А вот как описывает встречу птицелова и королевича (Есенина) Валентин Катаев: «Желая поднять птицелова в глазах знаменитого королевича, я сказал, что птицелов настолько владеет стихотворной техникой, что может, не отрывая карандаша от бумаги, написать настоящий классический сонет на любую заданную тему. Королевич заинтересовался и предложил птицелову тут же, не сходя с места, написать сонет на тему Пушкин.

Птицелов экспромтом произнёс „Сонет Пушкину” по всем правилам: пятистопным ямбом с цезурой на второй стопе, с рифмами А Б Б А в первых двух четверостишиях и с парными рифмами в двух последних терцетах. Всё честь по чести».

Не менее яркие воспоминания об этой способности Багрицкого к импровизации оставил и Юрий Олеша, рассказывая, как поэт доказывал своё искусство на одной из лекций академического профессора филологии: «Теперь дайте мне тему, – предложил Багрицкий. – Камень, – сказал кто-то.

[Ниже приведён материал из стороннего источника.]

(** Whatever the failure, [handleError] leaves the store alone and only
    extends the trace. *)
Lemma handleError_frame isAx error method w :
  exists later : list effect,
    snd (IrisClient.handleError isAx error method w)
    = World (heap w) (trace w ++ later).
Proof.
  assert (Hnil : w = World (heap w) (trace w ++ [])).
  { rewrite app_nil_r. destruct w; reflexivity. }
  unfold IrisClient.handleError, bind, Host.console_error, emit.
  destruct (isAx error); [| eexists; reflexivity].
  destruct error as [| | b | f | s | fields | l]; simpl;
    try (exists []; exact Hnil); try (eexists; reflexivity).
  destruct (truthy (default VUndefined (fields !! "response"))) eqn:Hresp.
  - destruct (default VUndefined (fields !! "response"));
      try discriminate Hresp; simpl; eexists; reflexivity.
  - destruct (truthy (default VUndefined (fields !! "request")));
      simpl; eexists; reflexivity.
Qed.

(** [getAd] always posts its request first, and never touches the store. *)
Lemma getAd_frame isAx this ip rp uid reply w :
  exists later : list effect,
    snd (IrisClient.getAd isAx this ip rp uid reply w)
    = World (heap w) (trace (posted this ip rp uid w) ++ later).
Proof.
  destruct reply as [response | reason].
  - exists [].
    destruct (truthy (Axios.data response)
              && truthy (field (Axios.data response) "text")) eqn:H.
    + apply andb_true_iff in H as [Hd Ht].
      rewrite getAd_fulfilled_truthy by assumption.
      simpl. rewrite app_nil_r. reflexivity.
    + rewrite getAd_fulfilled_falsy by assumption.
      simpl. rewrite app_nil_r. reflexivity.
  - destruct (handleError_frame isAx reason "getAd" (posted this ip rp uid w))
      as [later Hlater].
    exists later.
    unfold IrisClient.getAd, try_catch, Axios.post, bind, emit, throw, ret. simpl.
    unfold posted, bidRequest in Hlater. simpl in Hlater.
    destruct (IrisClient.handleError isAx reason "getAd" _) as [[[] | e] w'];
      simpl in *; exact Hlater.
Qed.

(** C8, as stated, fails: the client built on the caller's array sends,
    after the caller has pushed a topic onto that array, the longer list
    and not the one it was constructed with. *)
Lemma constructor_private_copy_counterexample :
  ~ (forall (pushed : string) (w1 w2 : world) (result : completion value),
       Host.array_push 0 pushed Samples.world0 = (Normal tt, w1) ->
       Samples.getAd (Samples.respond Samples.body_null_urls) w1 = (result, w2) ->
       exists body : value,
         HttpPost "/bids" body ∈ trace w2
         /\ Host.deref w2 (field body "excludedTopics") = Some Samples.topics).
Proof.
  intros H.
  set (w1 := World (<[0 := (Samples.topics ++ ["sports"])%list]>
                      (heap Samples.world0)) []).
  assert (Hpush : Host.array_push 0 "sports" Samples.world0 = (Normal tt, w1))
    by reflexivity.
  assert (Hrun : Samples.getAd (Samples.respond Samples.body_null_urls) w1
                 = (Normal (advertisement Samples.body_null_urls),
                    posted Samples.client "What is the weather like?"
                      "The weather is sunny today." "user-123" w1))
    by (apply getAd_fulfilled_truthy; reflexivity).
  destruct (H "sports" _ _ _ Hpush Hrun) as (body & Hin & Hsent).
  simpl in Hin. apply list_elem_of_singleton in Hin. injection Hin as Hbody. subst body.
  assert (Hfield : field (bidRequest Samples.client "What is the weather like?"
                           "The weather is sunny today." "user-123")
                     "excludedTopics" = VRef 0) by reflexivity.
  rewrite Hfield in Hsent. unfold Host.deref, posted, w1 in Hsent. simpl in Hsent.
  rewrite lookup_insert_eq in Hsent. discriminate Hsent.
Qed.

(** C8, as amended.  The client keeps the very array it is given, by the
    constructor or by [updateExcludedTopics], and the body of every request
    of [getAd] holds a reference to that same array.  So after the caller
    has changed the array in place, the topics that [getAd] sends are the
    changed ones.  (Only [getExcludedTopics] makes a copy.) *)
Theorem client_shares_the_callers_array isAx key other l (xs xs' : list string)
    ip rp uid reply w :
  heap w !! l = Some xs ->
  IrisClient.excludedTopics (IrisClient.constructor key l) = l
  /\ IrisClient.excludedTopics (IrisClient.updateExcludedTopics other l) = l
  /\ forall this : IrisClient.t,
       IrisClient.excludedTopics this = l ->
       exists (w1 : world) (later : list effect),
         Host.array_overwrite l xs' w = (Normal tt, w1)
         /\ field (bidRequest this ip rp uid) "excludedTopics" = VRef l
         /\ trace (snd (IrisClient.getAd isAx this ip rp uid reply w1))
            = (trace w ++ HttpPost "/bids" (bidRequest this ip rp uid) :: later)%list
         /\ Host.deref (snd (IrisClient.getAd isAx this ip rp uid reply w1)) (VRef l)
            = Some xs'.
Proof.
  intros Hl. split; [reflexivity |]. split; [reflexivity |].
  intros this Hthis.
  set (w1 := World (<[l := xs']> (heap w)) (trace w)).
  destruct (getAd_frame isAx this ip rp uid reply w1) as [later Hframe].
  exists w1, later.
  split; [unfold Host.array_overwrite; rewrite Hl; reflexivity |].
  split; [unfold bidRequest; rewrite Hthis; reflexivity |].
  rewrite Hframe. simpl. split.
  - rewrite <- app_assoc. reflexivity.
  - apply lookup_insert_eq.
Qed.

Lemma client_shares_the_callers_array_witness :
  heap Samples.world0 !! 0 = Some Samples.topics
  /\ IrisClient.excludedTopics Samples.client = 0
  /\ exists (w1 : world) (later : list effect),
       Host.array_overwrite 0 ["politics"; "adult"; "sports"] Samples.world0
         = (Normal tt, w1)
       /\ Host.deref
            (snd (Samples.getAd (Samples.respond Samples.body_null_urls) w1))
            (VRef 0)
          = Some ["politics"; "adult"; "sports"].
Proof.
  assert (H0 : heap Samples.world0 !! 0 = Some Samples.topics) by reflexivity.
  split; [exact H0 |]. split; [reflexivity |].
  destruct (client_shares_the_callers_array Axios.isAxiosError
              "test-api-key-12345" Samples.client 0 Samples.topics
              ["politics"; "adult"; "sports"]
              "What is the weather like?" "The weather is sunny today." "user-123"
              (Samples.respond Samples.body_null_urls) Samples.world0 H0)
    as (_ & _ & Hshare).
  destruct (Hshare Samples.client eq_refl) as (w1 & later & Hw1 & _ & _ & Hsent).
  exists w1, later. split; [exact Hw1 | exact Hsent].
Defined.

(** ** [IrisAd]: rendering *)

Local Arguments get_prop : simpl never.
Local Arguments IrisAd.fireImpression : simpl never.

Lemma world_eta w : World (heap w) (trace w ++ []) = w.
Proof. rewrite app_nil_r. destruct w; reflexivity. Qed.

Lemma fireImpression_run ad w :
  present ad = true ->
  IrisAd.fireImpression ad w
  = (Normal tt, World (heap w) (trace w ++ impression_of ad)).
Proof.
  intros Had. unfold IrisAd.fireImpression, impression_of, bind, try_catch.
  rewrite (get_prop_present ad) by exact Had.
  destruct (truthy (field ad "impUrl")); simpl.
  - rewrite (get_prop_present ad) by exact Had. reflexivity.
  - unfold ret. rewrite world_eta. reflexivity.
Qed.

Lemma active_spec props :
  negb (truthy (default_param (IrisAd.show props) (VBool true)))
  || negb (truthy (IrisAd.ad props)) = negb (active props).
Proof. unfold active. rewrite negb_andb. reflexivity. Qed.

Lemma active_present props : active props = true -> present (IrisAd.ad props) = true.
Proof.
  unfold active. intros H. apply andb_true_iff in H as [_ H].
  apply truthy_present. exact H.
Qed.

(** A render that is not active calls no hook: nothing is output, nothing
    happens, and the committed hook state is empty again. *)
Lemma render_inactive props current w :
  active props = false ->
  React.render IrisAd.IrisAd current props w = (Normal ([], None), w).
Proof.
  intros Hact. unfold React.render, React.renderWithHooks, IrisAd.IrisAd.
  rewrite active_spec, Hact. simpl.
  rewrite andb_false_r. reflexivity.
Qed.

(** An active render on empty hook state mounts the effect and runs it. *)
Lemma render_mount props w :
  active props = true ->
  React.render IrisAd.IrisAd [] props w
  = (Normal ([ {| React.create := IrisAd.fireImpression (IrisAd.ad props) |} ],
             Some (rendered props)),
     World (heap w) (trace w ++ impression_of (IrisAd.ad props))).
Proof.
  intros Hact. pose proof (active_present props Hact) as Had.
  unfold React.render, React.renderWithHooks, IrisAd.IrisAd.
  rewrite active_spec, Hact. simpl.
  unfold bind at 1. simpl.
  rewrite bind_get_prop by exact Had. simpl.
  unfold bind. rewrite fireImpression_run by exact Had. reflexivity.
Qed.

(** An active render on the hook state of one effect schedules nothing. *)
Lemma render_update props hook w :
  active props = true ->
  React.render IrisAd.IrisAd [hook] props w
  = (Normal ([ {| React.create := IrisAd.fireImpression (IrisAd.ad props) |} ],
             Some (rendered props)),
     w).
Proof.
  intros Hact. pose proof (active_present props Hact) as Had.
  unfold React.render, React.renderWithHooks, IrisAd.IrisAd.
  rewrite active_spec, Hact. simpl.
  unfold bind at 1. simpl.
  rewrite bind_get_prop by exact Had. reflexivity.
Qed.

Lemma render_IrisAd props current w :
  length current <= 1 ->
  React.render IrisAd.IrisAd current props w
  = (Normal (if active props
             then ([ {| React.create := IrisAd.fireImpression (IrisAd.ad props) |} ],
                   Some (rendered props))
             else ([], None)),
     World (heap w)
       (trace w ++ impressions (match current with [] => false | _ => true end)
                     [props])).
Proof.
  intros Hlen. simpl. destruct (active props) eqn:Hact.
  - destruct current as [| hook [| hook' rest]]; simpl in Hlen; [| | lia].
    + rewrite render_mount by exact Hact. rewrite app_nil_r. reflexivity.
    + rewrite render_update by exact Hact. rewrite world_eta. reflexivity.
  - rewrite render_inactive by exact Hact. rewrite world_eta. reflexivity.
Qed.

– Хорошо, камень! И атлет пошёл на арену.

– Может быть, какая-нибудь халтура и получится, – начал профессор, – но… Тут же он замолчал, так как на доске появилась первая строчка. В ней фигурировала праща. Профессор понял, что если поэт, которому дали тему для сонета „камень”, начинает с пращи, то он понимает, что такое сонет, и если он владеет мыслью, то формой он тем более владеет. Аудитория и профессор впереди неё, с серьёзностью сложивший на груди руки, и мы всей группой чуть в стороне от доски смотрели, как разгоралось это чудо интеллекта. Крошился мел, Багрицкий шёл вдоль появляющихся на доске букв, заканчивал строку, поворачивал, пошёл вдоль строки обратно, начиная следующую, шёл вдоль неё, опять поворачивал… Аудитория в это время читала – слово, другое, третье и целиком всю строчку, которую получала, как подарок, – под аплодисменты, возгласы, под улыбку на мгновение оглянувшегося атлета. – Тише! – восклицал профессор, поднимая руку. – Тише! Сонет, написанный по всей форме, был закончен скорее, чем в пять минут. На доске за белыми осыпающимися буквами маячил образ героя с пращой, образ битвы, образ надгробного камня».

Багрицкий родился в небогатой еврейской семье Годеля Дзюбина, который был галантерейщиком. Они жили в душной местечковой среде, и, задыхаясь от ненавистного ему быта, Багрицкий спасался в мире литературы, романтических романов о приключениях и поэзии. О своём детстве он впоследствии напишет довольно жёсткое и болезненное стихотворение «Происхождение».